O número do semanário dedicado ao «Choque Cristo-Maomé,
inclui seis artigos versando temas como «Jesus, o mensageiro rebelde e Maomé profeta e guerreiro».
Esta é uma temática
inserida no contexto da reunião inter-religiosa, que arranca a 4 de Novembro em Roma e reúne meia centena de líderes católicos
e muçulmanos.
O director-adjunto do L`Express explicou, segundo El País, que «para não ferir a sensibilidade
religiosa dos leitores marroquinos, tinha havido o cuidado de desenhar uma capa específica para a edição internacional, em
que a cara de Maomé se encontrava tapada, respeitando a tradição islâmica», assegura.
Makarian acrescenta: «Apesar
de todo o cuidado para com o público marroquino e a religião muçulmana, fomos embargados. Não compreendo». O jornalista é
autor de um livro com o mesmo título da última edição do L`Express.

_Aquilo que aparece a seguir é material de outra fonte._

(* ===== verification/MemoryContracts.v ===== *)
(** * Memory records, src/eco_memory/contracts.py and its schemas

    A memory record describes one artifact of private memory: its namespace, its
    classes, where its bytes come from, what it supersedes, refutes or conflicts
    with, and, for a summary, the records it compacts.  Only whether a record has
    contract errors is modelled, not their texts. *)

From S2P Require Import Prelude Json Digest PyTime PyClock Schema RouteRecords ArtifactStore.
From Stdlib Require Import Ascii.

Definition MEMORY_API_VERSION := "memory.ai.ecosystem/v1alpha1".
Definition MEMORY_CONTRACT_PROFILE := "private-memory-contracts-v1alpha1".
Definition MEMORY_RECORD_DOMAIN := "eco-private-memory-record-v1alpha1".
Definition MEMORY_TYPES : list string :=
  ["fact"; "claim"; "decision"; "constraint"; "open-question"; "failed-approach"; "summary"].
Definition DATA_CLASSES : list string := ["D0"; "D1"; "D2"; "D3"].
Definition PRIVACY_LEVELS : list string := ["P0"; "P1"; "P2"; "P3"].
Definition LINK_RELATIONS : list string := ["supersedes"; "refutes"; "conflicts"].

(** ** common.schema.json and memory-record.schema.json *)

(** [minLength], [maxLength] and [pattern] of a string. *)
Definition bounded_text (max : nat) (pattern : string → bool) (s : string) : bool :=
  (1 <=? py_len s)%nat && (py_len s <=? max)%nat && search_pattern pattern s.
(** [^[A-Za-z0-9][A-Za-z0-9._:-]*$] *)
Definition is_safe_id (s : string) : bool :=
  match s with EmptyString => false | String c s' => is_alnum c && str_all is_ident_char s' end.
(** [^artifact://[A-Za-z0-9][A-Za-z0-9._:/-]*$] *)
Definition is_storage_ref (s : string) : bool :=
  startswith s artifact_prefix
  && match String.substring (String.length artifact_prefix) (String.length s) s with
     | EmptyString => false
     | String c s' => is_alnum c && str_all is_ref_char s'
     end.

Section Schemas.
Context `{FromIso}.

Definition memory_digest : schema := SStr (search_pattern is_digest).
Definition safe_id : schema := SStr (bounded_text 128 is_safe_id).
Definition artifact_schema : schema :=
  SObj ["storageRef"; "sha256"; "byteLength"]
    [("storageRef", SStr (bounded_text 4096 is_storage_ref)); ("sha256", memory_digest);
     ("byteLength", SRange 0 16777216)].
Definition namespace_schema : schema :=
  SObj ["projectId"; "teamId"; "runId"]
    [("projectId", safe_id); ("teamId", SOneOf safe_id SNull); ("runId", SOneOf safe_id SNull)].
Definition memory_time : schema := SStr is_date_time.
Definition memory_metadata_schema : schema :=
  SObj ["id"; "createdAt"; "recordDigest"]
    [("id", safe_id); ("createdAt", memory_time); ("recordDigest", memory_digest)].
Definition links_schema : schema :=
  SObj LINK_RELATIONS (map (fun name => (name, SArr 0 128 memory_digest)) LINK_RELATIONS).
Definition relation_schema : schema :=
  SObj ["from"; "relation"; "to"]
    [("from", memory_digest); ("relation", SEnum LINK_RELATIONS); ("to", memory_digest)].
Definition compaction_schema : schema :=
  SObj ["sourceRecordDigests"; "sourceArtifacts"; "preservedRelations"]
    [("sourceRecordDigests", SArr 1 256 memory_digest); ("sourceArtifacts", SArr 1 512 artifact_schema);
     ("preservedRelations", SArr 0 512 relation_schema)].
Definition memory_spec_schema : schema :=
  SObj ["namespace"; "memoryType"; "dataClass"; "privacyLevel"; "author"; "expiresAt";
        "contentArtifact"; "sourceArtifacts"; "links"; "compaction"]
    [("namespace", namespace_schema); ("memoryType", SEnum MEMORY_TYPES);
     ("dataClass", SEnum DATA_CLASSES); ("privacyLevel", SEnum PRIVACY_LEVELS); ("author", safe_id);
     ("expiresAt", SOneOf memory_time SNull); ("contentArtifact", artifact_schema);
     ("sourceArtifacts", SArr 1 128 artifact_schema); ("links", links_schema);
     ("compaction", SOneOf SNull compaction_schema)].
Definition memory_schema : schema :=
  SObj ["apiVersion"; "kind"; "metadata"; "spec"]
    [("apiVersion", SEnum [MEMORY_API_VERSION]); ("kind", SEnum ["MemoryRecord"]);
     ("metadata", memory_metadata_schema); ("spec", memory_spec_schema)].
End Schemas.

(** ** Reading a record *)

Record artifact : Type := { ar_ref : string; ar_sha256 : string; ar_length : Z }.
#[export] Instance artifact_eq_dec : EqDecision artifact.
Proof. solve_decision. Defined.
Definition as_artifact (o : list (string * json)) : option artifact :=
  r ← str_at "storageRef" o; d ← str_at "sha256" o; n ← int_at "byteLength" o;
  Some {| ar_ref := r; ar_sha256 := d; ar_length := n |}.
Definition artifact_json (a : artifact) : json :=
  JObj [("storageRef", JStr (ar_ref a)); ("sha256", JStr (ar_sha256 a)); ("byteLength", JInt (ar_length a))].

(** A relation: from, relation, to. *)
Definition link : Type := string * string * string.
Definition as_link (o : list (string * json)) : option link :=
  f ← str_at "from" o; r ← str_at "relation" o; t ← str_at "to" o; Some (f, r, t).
Definition link_json (l : link) : json :=
  JObj [("from", JStr l.1.1); ("relation", JStr l.1.2); ("to", JStr l.2)].

Record compaction : Type := {
  co_sources : list string; co_artifacts : list artifact; co_relations : list link;
}.
#[export] Instance compaction_eq_dec : EqDecision compaction.
Proof. solve_decision. Defined.
Definition as_compaction (o : list (string * json)) : option compaction :=
  ds ← strs_at "sourceRecordDigests" o; ao ← objs_at "sourceArtifacts" o; ars ← mapM as_artifact ao;
  ro ← objs_at "preservedRelations" o; rs ← mapM as_link ro;
  Some {| co_sources := ds; co_artifacts := ars; co_relations := rs |}.

(** [spec["links"]] *)
Record links : Type := { li_supersedes : list string; li_refutes : list string; li_conflicts : list string }.
#[export] Instance links_eq_dec : EqDecision links.
Proof. solve_decision. Defined.
Definition as_links (o : list (string * json)) : option links :=
  s ← strs_at "supersedes" o; r ← strs_at "refutes" o; c ← strs_at "conflicts" o;
  Some {| li_supersedes := s; li_refutes := r; li_conflicts := c |}.
(** [[(relation, target) for relation in LINK_RELATIONS for target in links[relation]]] *)
Definition link_pairs (l : links) : list (string * string) :=
  map (pair "supersedes") (li_supersedes l) ++ map (pair "refutes") (li_refutes l)
  ++ map (pair "conflicts") (li_conflicts l).

Record memory : Type := {
  mm_id : string; mm_created : string; mm_digest : string; mm_namespace : list (string * json);
  mm_type : string; mm_data_class : string; mm_privacy : string; mm_author : string;
  mm_expires : option string; mm_content : artifact; mm_artifacts : list artifact; mm_links : links;
  mm_compaction : option compaction;
}.
Definition as_memory (o : list (string * json)) : option memory :=
  m ← obj_at "metadata" o; i ← str_at "id" m; c ← str_at "createdAt" m; d ← str_at "recordDigest" m;
  sp ← obj_at "spec" o; ns ← obj_at "namespace" sp; ty ← str_at "memoryType" sp;
  dc ← str_at "dataClass" sp; pl ← str_at "privacyLevel" sp; au ← str_at "author" sp;
  ca ← obj_at "contentArtifact" sp; ca ← as_artifact ca;
  ao ← objs_at "sourceArtifacts" sp; ars ← mapM as_artifact ao;
  lo ← obj_at "links" sp; ls ← as_links lo; co ← opt_obj_at as_compaction "compaction" sp;
  Some {| mm_id := i; mm_created := c; mm_digest := d; mm_namespace := ns; mm_type := ty;
          mm_data_class := dc; mm_privacy := pl; mm_author := au; mm_expires := str_at "expiresAt" sp;
          mm_content := ca; mm_artifacts := ars; mm_links := ls; mm_compaction := co |}.

(** ** The orders of the contract *)

(** [key=lambda item: (item["sha256"], item["storageRef"])] *)
Definition artifact_leb (a b : artifact) : bool :=
  pair_leb (ar_sha256 a, ar_ref a) (ar_sha256 b, ar_ref b).
Definition _sorted_artifacts (l : list artifact) : list artifact := py_sorted artifact_leb l.
(** Tuples of three strings. *)
Definition link_leb (a b : link) : bool :=
  if a.1 == b.1 then String.leb a.2 b.2 else pair_leb a.1 b.1.
(** [sorted(set(values))] *)
Definition sorted_set (l : list string) : list string := sorted_strs (remove_dups l).
Definition sorted_links (l : list link) : list link := py_sorted link_leb (remove_dups l).

Section Contract.
Context `{FromIso} `{Crypto} `{Jsonschema}.

Definition memory_record_digest (record : list (string * json)) : string :=
  semantic_digest
    (JObj [("domain", JStr MEMORY_RECORD_DOMAIN); ("profile", JStr MEMORY_CONTRACT_PROFILE);
           ("record", JObj (undigested record))]).

(** [seal_memory_record] *)
Definition seal_memory_record (record : list (string * json)) : result json :=
  let digest := JStr (memory_record_digest record) in
  match jassoc "metadata" record with
  | Some (JObj metadata) =>
      Ok (JObj (dict_set "metadata" (JObj (dict_set "recordDigest" digest metadata)) record))
  | None => Ok (JObj (dict_set "metadata" (JObj [("recordDigest", digest)]) record))
  | Some _ => Err TypeError
  end.

(** [_parse_time(a) <= _parse_time(b)]; both were checked to be times. *)
Definition memory_time_le (a b : string) : bool :=
  match read_time a, read_time b with Some x, Some y => x <=? y | _, _ => false end.

Definition digests_ok (digest : string) (values : list string) : bool :=
  (values == sorted_set values) && negb (digest in? values).
Definition artifacts_ok (l : list artifact) : bool :=
  (l == _sorted_artifacts l) && bool_decide (NoDup (map ar_sha256 l)).
Definition compaction_ok (digest : string) (c : compaction) : bool :=
  digests_ok digest (co_sources c) && artifacts_ok (co_artifacts c)
  && (co_relations c == sorted_links (co_relations c))
  && forallb (fun r => r.1.1 in? co_sources c) (co_relations c).

(** The part of [memory_contract_errors] after the schema. *)
Definition memory_ok (m : memory) (record : list (string * json)) : bool :=
  (mm_digest m == memory_record_digest record)
  && match mm_expires m with Some e => negb (memory_time_le e (mm_created m)) | None => true end
  && digests_ok (mm_digest m) (li_supersedes (mm_links m))
  && digests_ok (mm_digest m) (li_refutes (mm_links m))
  && digests_ok (mm_digest m) (li_conflicts (mm_links m))
  && artifacts_ok (mm_artifacts m)
  && Bool.eqb (mm_type m == "summary") (is_some (mm_compaction m))
  && match mm_compaction m with Some c => compaction_ok (mm_digest m) c | None => true end.

(** [validate_memory_record]: the document, and the fields the callers read. *)
Definition validate_memory_record (document : json) : result (json * memory) :=
  match document with
  | JObj o =>
      raise ContractValidationError when (negb (is_valid memory_schema document)) else
      let! m := some_or KeyError (as_memory o) in
      raise ContractValidationError when (negb (memory_ok m o)) else Ok (document, m)
  | _ => Err ContractValidationError
  end.
End Contract.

O Ministério da Comunicação de Marrocos
não especifica se a proibição está relacionada com a capa do semanário ou com o conteúdo de algum artigo.
Recorde-se
que, em 2007, um tribunal de Marrocos condenou a dois anos de prisão dois jornalistas do extinto semanário Nichan por publicarem
as piadas mais populares em Marrocos sobre a religião, o rei Mohamed VI e sexo.